TASK OBJECTIVE - How many lines in the entries below contain the string "bool"? Reply with the number only.

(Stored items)
* * * * * * *
(* ===== verification/FastValid.v ===== *)
(** [valid_fast.go] and the word helpers of [number_digits.go] it uses: the
    bool-only validator behind [Valid].  It reads through an unsafe base pointer;
    a read outside the source is [Panic], so the theorem that it equals the
    reference also says that every unsafe read is in bounds. *)

From S2P Require Import Prelude Words Utf8 Scanner Lex Grammar StringRef Errors Numbers Reader Validator.

(** ** Reads through the base pointer *)

Definition fastByteAt (src : bytes) (i : nat) : res unit Z :=
  match src !! i with Some c => Ok c | None => Panic end.

Definition loadUint64LE (src : bytes) (i : nat) : Z := load64 src i.
Definition loadUint32LE (src : bytes) (i : nat) : Z := load32 src i.

Definition wordTrueLE : Z := Eval cbv in le_word (bs "true").
Definition wordAlseLE : Z := Eval cbv in le_word (bs "alse").
Definition wordNullLE : Z := Eval cbv in le_word (bs "null").

(** The exported forms take an [int] that may be negative. *)
Definition literalNullAt (src : bytes) (i : Z) : bool :=
  if (i <? 0) || (Z.of_nat (length src) - 4 <? i) then false
  else load32 src (Z.to_nat i) =? wordNullLE.
Definition literalTrueAt (src : bytes) (i : Z) : bool :=
  if (i <? 0) || (Z.of_nat (length src) - 4 <? i) then false
  else load32 src (Z.to_nat i) =? wordTrueLE.
Definition literalFalseTailAt (src : bytes) (i : Z) : bool :=
  if (i <? 0) || (Z.of_nat (length src) - 5 <? i) then false
  else load32 src (Z.to_nat i + 1) =? wordAlseLE.

(** ** Digit runs a word at a time *)

Definition digitLower : Z := 0x3030303030303030.
Definition digitUpper : Z := 0x4646464646464646.
Definition digitHigh : Z := 0x8080808080808080.

Definition nonDigitMask8 (x : Z) : Z :=
  Z.land (Z.lor (w64 (x + digitUpper)) (w64 (x - digitLower))) digitHigh.

Fixpoint scanDigitsLong_loop (fuel : nat) (src : bytes) (i : nat) : nat :=
  match fuel with
  | O => i
  | S fuel =>
      if (i + 8 <=? length src)%nat then
        let invalid := nonDigitMask8 (loadUint64LE src i) in
        if negb (invalid =? 0) then (i + Z.to_nat (TrailingZeros64 invalid / 8))%nat
        else scanDigitsLong_loop fuel src (i + 8)
      else skip_digits src i
  end.
Definition scanDigitsLong (src : bytes) (i : nat) : nat := scanDigitsLong_loop (S (length src)) src i.

(** ** Numbers *)

(** The fraction, shared by the two integer loops: nine bytes ahead decide
    whether the word loop is worth it. *)
Definition fast_frac (src : bytes) (i : nat) : nat + nat :=
  if at_byte src i "."%ch then
    let i := S i in
    if at_digit src i then
      if (i + 8 <=? length src)%nat && at_digit src (i + 7) then inl (scanDigitsLong src i)
      else inl (skip_digits src (S i))
    else inr i
  else inl i.

Definition fast_exp (src : bytes) (i : nat) : nat + nat :=
  if at_byte src i "e"%ch || at_byte src i "E"%ch then
    let i := S i in
    let i := if at_byte src i "+"%ch || at_byte src i "-"%ch then S i else i in
    if at_digit src i then inl (skip_digits src (S i)) else inr i
  else inl i.

(** The sign and the first digit; both bytes are read without a bounds check. *)
Definition fast_sign (src : bytes) (i : nat) : res unit (nat + nat) :=
  let* c := fastByteAt src i in
  if c =? "-"%ch then if (length src <=? S i)%nat then Ok (inr (S i)) else Ok (inl (S i))
  else Ok (inl i).
Lemma raw_offset_ref raw n fuel i d dec :
  (i <= length raw)%nat -> (length raw - i < fuel)%nat -> (length d < n)%nat ->
  decode_from raw 0 [] = Some dec -> decode_from raw i d = Some dec ->
  exists j, raw_offset_loop fuel raw n i (length d) = Ok j /\ offset_found raw n j dec.
Proof.
  intros Hi Hf Hd H0. revert i d Hi Hf Hd. induction fuel as [|fuel IH]; intros i d Hi Hf Hd HD; [lia|].
  cbn [raw_offset_loop].
  assert (Hpre : forall k x, decode_from raw k x = Some dec -> exists y, dec = x ++ y).
  { intros k x. unfold decode_from. destruct (unesc (drop k raw) 0) as [y|]; [|done]. intros [= <-]. eauto. }
  destruct (Nat.ltb_spec i (length raw)) as [Hlt|Hge].
  2:{ eexists. split; [done|]. destruct (Hpre _ _ HD) as (y & Hy). exists d, y.
      replace i with (length raw) in HD by lia. split_and!; [done|by rewrite H0, HD|lia|lia|auto]. }
  assert (Hat : forall j x, (j <= length raw)%nat -> decode_from raw j x = Some dec -> length x = n ->
    exists k, (Ok j : res unit nat) = Ok k /\ offset_found raw n k dec).
  { intros j x Hj Hx Hn. exists j. split; [done|]. destruct (Hpre _ _ Hx) as (y & Hy). exists x, y.
    split_and!; [done|by rewrite H0, Hx|done|lia|auto]. }
  assert (Hin : forall r k, raw !! i = Some BSLASH -> decode_from raw (S i + k) (d ++ r) = Some dec ->
    (n < length d + length r)%nat -> exists j, (Ok i : res unit nat) = Ok j /\ offset_found raw n j dec).
  { intros r k Hb Hx Hn. exists i. split; [done|]. destruct (Hpre _ _ HD) as (y & Hy). exists d, y.
    split_and!; [done|by rewrite H0, HD|lia|lia|]. right. right. exists r, k. done. }
  destruct (decode_cases raw i d dec HD Hlt) as [(c & Hc & Hne & HD')|[(e & Hb & He & Hu & HD')|(k & r & Hb & He & Hn & Hle & Htr & Hs & HD')]].
  - unfold at_byte. rewrite Hc. rewrite (if_true (negb _)) by (destruct (Z.eqb_spec c BSLASH); done). cbv zeta.
    destruct (Nat.leb_spec n (S (length d))).
    + apply (Hat (S i) _ ltac:(lia) HD'). rewrite length_app. simpl. lia.
    + replace (S (length d)) with (length (d ++ [c])) by (rewrite length_app; simpl; lia).
      apply IH; [lia|lia|rewrite length_app; simpl; lia|done].
  - rewrite (proj2 (at_byte_spec _ _ _) Hb). cbn [negb]. rewrite (idx_ok _ _ _ He). cbn [res_bind].
    rewrite (if_true (negb _)) by (destruct (Z.eqb_spec e "u"%ch); done). cbv zeta. apply lookup_lt_Some in He.
    rewrite (if_false (n <? _)%nat) by lia.
    destruct (Nat.eqb_spec n (S (length d))).
    + apply (Hat (S (S i)) _ ltac:(lia) HD'). rewrite length_app. simpl. lia.
    + replace (S (length d)) with (length (d ++ [decodedSimpleEscape e])) by (rewrite length_app; simpl; lia).
      apply IH; [lia|lia|rewrite length_app; simpl; lia|done].
  - rewrite (proj2 (at_byte_spec _ _ _) Hb). cbn [negb]. rewrite (idx_ok _ _ _ He). cbn [res_bind Z.eqb Pos.eqb negb].
    rewrite Htr. unfold RuneLen. destruct (Nat.ltb_spec n (length d + length (EncodeRune r))).
    + by apply (Hin (EncodeRune r) k).
    + destruct (Nat.eqb_spec n (length d + length (EncodeRune r))).
      * apply (Hat (S i + k)%nat _ ltac:(lia) HD'). rewrite length_app. lia.
      * rewrite <- length_app. apply IH; [lia|lia|rewrite length_app; lia|done].
Qed.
* * * * * * *
REPLY TO THE EXERCISE - 4